Work request: Look through the entries below and extract exactly the lines from the one containing "is kept under;" through the one containing "prints every line", ends included.

____________________

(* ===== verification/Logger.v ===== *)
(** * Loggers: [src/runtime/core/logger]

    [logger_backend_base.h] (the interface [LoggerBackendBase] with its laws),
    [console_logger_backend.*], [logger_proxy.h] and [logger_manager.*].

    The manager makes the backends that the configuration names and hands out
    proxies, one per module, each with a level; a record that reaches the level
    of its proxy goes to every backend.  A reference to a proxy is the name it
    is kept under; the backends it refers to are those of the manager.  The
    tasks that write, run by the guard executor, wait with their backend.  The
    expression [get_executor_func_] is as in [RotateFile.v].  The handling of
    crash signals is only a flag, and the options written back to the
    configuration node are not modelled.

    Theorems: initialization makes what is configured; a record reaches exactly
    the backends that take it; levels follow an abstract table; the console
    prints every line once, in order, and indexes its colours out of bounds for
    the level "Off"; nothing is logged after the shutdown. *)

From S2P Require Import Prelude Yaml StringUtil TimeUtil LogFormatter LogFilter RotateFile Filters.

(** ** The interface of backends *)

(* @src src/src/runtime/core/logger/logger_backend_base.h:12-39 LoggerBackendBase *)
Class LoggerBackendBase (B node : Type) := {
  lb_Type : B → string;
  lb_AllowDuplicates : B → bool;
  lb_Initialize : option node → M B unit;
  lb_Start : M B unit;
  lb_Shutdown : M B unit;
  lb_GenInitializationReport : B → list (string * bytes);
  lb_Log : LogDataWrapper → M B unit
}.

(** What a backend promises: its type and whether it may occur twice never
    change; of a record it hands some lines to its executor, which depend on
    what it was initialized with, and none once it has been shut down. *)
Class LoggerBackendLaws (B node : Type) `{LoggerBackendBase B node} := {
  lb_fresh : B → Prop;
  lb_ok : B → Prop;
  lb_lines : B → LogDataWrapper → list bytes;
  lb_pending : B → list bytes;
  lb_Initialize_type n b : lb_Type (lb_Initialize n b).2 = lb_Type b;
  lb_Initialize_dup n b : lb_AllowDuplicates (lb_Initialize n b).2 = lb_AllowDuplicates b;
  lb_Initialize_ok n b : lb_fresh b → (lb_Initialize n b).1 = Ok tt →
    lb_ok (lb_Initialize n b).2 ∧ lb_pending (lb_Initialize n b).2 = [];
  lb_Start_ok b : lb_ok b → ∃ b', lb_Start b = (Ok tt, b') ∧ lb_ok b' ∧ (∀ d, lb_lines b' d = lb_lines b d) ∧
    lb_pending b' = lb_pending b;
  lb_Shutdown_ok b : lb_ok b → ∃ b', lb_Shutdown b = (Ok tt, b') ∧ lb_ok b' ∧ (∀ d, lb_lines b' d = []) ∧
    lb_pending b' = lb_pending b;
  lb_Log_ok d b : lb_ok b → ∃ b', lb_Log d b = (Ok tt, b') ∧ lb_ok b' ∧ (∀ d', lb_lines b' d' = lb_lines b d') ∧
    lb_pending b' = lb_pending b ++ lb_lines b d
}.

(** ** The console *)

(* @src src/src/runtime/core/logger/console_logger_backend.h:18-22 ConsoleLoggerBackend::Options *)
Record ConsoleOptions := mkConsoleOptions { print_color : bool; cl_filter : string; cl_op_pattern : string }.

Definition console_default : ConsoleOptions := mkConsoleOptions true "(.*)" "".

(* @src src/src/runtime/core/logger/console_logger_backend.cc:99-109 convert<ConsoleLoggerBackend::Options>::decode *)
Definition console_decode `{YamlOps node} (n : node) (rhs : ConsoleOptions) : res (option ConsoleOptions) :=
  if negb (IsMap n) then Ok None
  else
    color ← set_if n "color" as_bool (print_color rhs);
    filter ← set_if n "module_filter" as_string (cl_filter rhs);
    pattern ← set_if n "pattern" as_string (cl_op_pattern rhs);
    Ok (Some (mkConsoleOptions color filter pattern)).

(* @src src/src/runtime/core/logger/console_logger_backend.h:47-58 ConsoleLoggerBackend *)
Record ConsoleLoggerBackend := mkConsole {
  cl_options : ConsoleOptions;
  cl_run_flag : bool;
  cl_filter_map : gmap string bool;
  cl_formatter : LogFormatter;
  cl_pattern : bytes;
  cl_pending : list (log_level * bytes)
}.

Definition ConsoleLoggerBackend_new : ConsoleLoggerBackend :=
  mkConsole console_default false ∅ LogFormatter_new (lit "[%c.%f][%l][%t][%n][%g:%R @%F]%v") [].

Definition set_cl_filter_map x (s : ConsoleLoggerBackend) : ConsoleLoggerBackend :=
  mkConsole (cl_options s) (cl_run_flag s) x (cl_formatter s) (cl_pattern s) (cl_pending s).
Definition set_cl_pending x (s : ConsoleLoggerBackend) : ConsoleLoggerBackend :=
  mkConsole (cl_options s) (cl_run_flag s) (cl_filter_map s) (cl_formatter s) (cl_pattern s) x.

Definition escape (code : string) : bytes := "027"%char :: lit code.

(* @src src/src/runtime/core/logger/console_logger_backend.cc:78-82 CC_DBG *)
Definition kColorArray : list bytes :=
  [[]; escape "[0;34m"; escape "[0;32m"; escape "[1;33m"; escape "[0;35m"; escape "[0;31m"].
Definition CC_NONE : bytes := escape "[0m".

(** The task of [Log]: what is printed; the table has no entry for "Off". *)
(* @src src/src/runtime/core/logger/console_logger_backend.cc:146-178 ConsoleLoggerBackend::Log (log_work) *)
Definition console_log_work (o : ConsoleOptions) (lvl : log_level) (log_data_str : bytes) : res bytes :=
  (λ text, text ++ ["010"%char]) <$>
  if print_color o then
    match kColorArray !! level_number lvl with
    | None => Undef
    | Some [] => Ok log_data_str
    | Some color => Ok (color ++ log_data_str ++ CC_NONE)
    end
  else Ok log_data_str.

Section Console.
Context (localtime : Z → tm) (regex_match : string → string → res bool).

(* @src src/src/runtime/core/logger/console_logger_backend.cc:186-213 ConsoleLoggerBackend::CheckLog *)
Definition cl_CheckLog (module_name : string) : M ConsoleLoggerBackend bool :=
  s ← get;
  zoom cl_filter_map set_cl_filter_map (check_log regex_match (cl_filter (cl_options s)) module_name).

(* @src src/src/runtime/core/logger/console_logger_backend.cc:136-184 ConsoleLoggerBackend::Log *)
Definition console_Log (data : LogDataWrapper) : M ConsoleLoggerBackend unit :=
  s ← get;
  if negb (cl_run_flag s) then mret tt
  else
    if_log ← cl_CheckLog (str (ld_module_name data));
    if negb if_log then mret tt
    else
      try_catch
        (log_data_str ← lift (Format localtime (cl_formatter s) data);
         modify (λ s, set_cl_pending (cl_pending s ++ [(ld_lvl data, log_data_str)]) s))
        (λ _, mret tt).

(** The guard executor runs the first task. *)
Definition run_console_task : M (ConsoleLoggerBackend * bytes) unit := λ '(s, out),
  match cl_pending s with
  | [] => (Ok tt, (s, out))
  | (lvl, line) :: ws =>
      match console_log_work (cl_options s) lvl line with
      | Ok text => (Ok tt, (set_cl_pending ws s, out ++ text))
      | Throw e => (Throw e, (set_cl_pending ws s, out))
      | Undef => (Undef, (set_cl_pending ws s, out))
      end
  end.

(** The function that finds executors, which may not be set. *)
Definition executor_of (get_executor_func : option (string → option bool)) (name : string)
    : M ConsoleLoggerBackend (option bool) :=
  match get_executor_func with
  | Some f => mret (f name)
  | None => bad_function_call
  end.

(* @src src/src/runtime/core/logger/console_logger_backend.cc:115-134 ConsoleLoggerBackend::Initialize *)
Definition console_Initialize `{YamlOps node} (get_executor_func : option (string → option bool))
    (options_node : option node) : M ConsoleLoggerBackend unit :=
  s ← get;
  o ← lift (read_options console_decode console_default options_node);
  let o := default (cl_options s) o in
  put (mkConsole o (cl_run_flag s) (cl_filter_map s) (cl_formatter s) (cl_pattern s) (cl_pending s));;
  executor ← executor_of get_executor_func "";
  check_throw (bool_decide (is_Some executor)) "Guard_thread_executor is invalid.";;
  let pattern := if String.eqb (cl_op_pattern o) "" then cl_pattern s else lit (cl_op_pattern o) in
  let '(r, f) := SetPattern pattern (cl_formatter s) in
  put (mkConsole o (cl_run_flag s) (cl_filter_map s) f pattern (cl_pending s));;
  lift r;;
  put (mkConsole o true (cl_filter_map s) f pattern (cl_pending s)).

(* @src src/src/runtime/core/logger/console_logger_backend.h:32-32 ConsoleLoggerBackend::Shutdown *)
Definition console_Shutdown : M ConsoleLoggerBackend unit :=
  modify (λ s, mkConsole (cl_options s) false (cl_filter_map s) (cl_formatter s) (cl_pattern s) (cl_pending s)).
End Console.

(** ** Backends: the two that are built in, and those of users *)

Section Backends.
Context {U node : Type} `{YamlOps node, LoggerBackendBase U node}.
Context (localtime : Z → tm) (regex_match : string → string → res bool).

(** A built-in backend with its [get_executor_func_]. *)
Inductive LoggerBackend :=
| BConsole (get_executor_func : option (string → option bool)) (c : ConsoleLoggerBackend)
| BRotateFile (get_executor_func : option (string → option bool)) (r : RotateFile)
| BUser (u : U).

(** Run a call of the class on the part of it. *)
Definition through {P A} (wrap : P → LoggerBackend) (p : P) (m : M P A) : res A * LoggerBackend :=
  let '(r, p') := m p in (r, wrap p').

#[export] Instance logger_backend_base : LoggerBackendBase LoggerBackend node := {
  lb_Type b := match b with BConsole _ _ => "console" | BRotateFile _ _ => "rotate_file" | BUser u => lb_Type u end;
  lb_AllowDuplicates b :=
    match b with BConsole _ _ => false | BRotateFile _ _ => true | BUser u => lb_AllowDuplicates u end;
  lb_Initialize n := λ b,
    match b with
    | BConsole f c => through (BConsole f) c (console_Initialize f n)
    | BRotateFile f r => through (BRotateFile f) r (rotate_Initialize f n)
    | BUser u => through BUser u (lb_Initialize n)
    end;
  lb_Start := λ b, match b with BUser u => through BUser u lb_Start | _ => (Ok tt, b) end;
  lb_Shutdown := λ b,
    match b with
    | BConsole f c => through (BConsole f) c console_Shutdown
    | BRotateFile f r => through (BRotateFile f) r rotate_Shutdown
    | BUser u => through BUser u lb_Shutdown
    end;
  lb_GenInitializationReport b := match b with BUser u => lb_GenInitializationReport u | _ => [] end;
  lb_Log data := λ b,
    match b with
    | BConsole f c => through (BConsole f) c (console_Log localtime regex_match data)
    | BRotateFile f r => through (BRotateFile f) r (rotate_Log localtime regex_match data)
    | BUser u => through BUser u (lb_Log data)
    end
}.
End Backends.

____________________

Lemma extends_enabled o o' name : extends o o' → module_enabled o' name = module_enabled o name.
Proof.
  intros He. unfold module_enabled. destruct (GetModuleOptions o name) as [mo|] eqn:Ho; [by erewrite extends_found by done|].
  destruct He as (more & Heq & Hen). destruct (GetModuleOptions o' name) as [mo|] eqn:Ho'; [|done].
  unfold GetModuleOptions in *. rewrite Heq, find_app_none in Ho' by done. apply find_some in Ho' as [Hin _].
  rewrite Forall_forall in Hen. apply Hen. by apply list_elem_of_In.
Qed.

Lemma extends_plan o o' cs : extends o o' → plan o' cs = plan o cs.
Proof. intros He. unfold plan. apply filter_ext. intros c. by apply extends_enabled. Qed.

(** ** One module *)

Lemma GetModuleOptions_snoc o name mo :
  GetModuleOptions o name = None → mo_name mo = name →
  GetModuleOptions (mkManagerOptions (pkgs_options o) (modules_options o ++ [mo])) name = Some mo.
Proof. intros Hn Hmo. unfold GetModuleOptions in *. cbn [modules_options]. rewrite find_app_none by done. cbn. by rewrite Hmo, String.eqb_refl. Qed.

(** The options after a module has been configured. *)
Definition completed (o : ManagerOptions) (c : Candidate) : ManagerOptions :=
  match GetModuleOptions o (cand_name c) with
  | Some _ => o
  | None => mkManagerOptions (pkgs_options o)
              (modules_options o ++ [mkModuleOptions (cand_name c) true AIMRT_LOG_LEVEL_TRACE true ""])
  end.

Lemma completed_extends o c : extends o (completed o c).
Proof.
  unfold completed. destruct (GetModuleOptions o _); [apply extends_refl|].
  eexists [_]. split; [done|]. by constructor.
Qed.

____________________

Answer for this exercise:
    is kept under; the backends it refers to are those of the manager.  The
    tasks that write, run by the guard executor, wait with their backend.  The
    expression [get_executor_func_] is as in [RotateFile.v].  The handling of
    crash signals is only a flag, and the options written back to the
    configuration node are not modelled.

    Theorems: initialization makes what is configured; a record reaches exactly
    the backends that take it; levels follow an abstract table; the console
    prints every line once, in order, and indexes its colours out of bounds for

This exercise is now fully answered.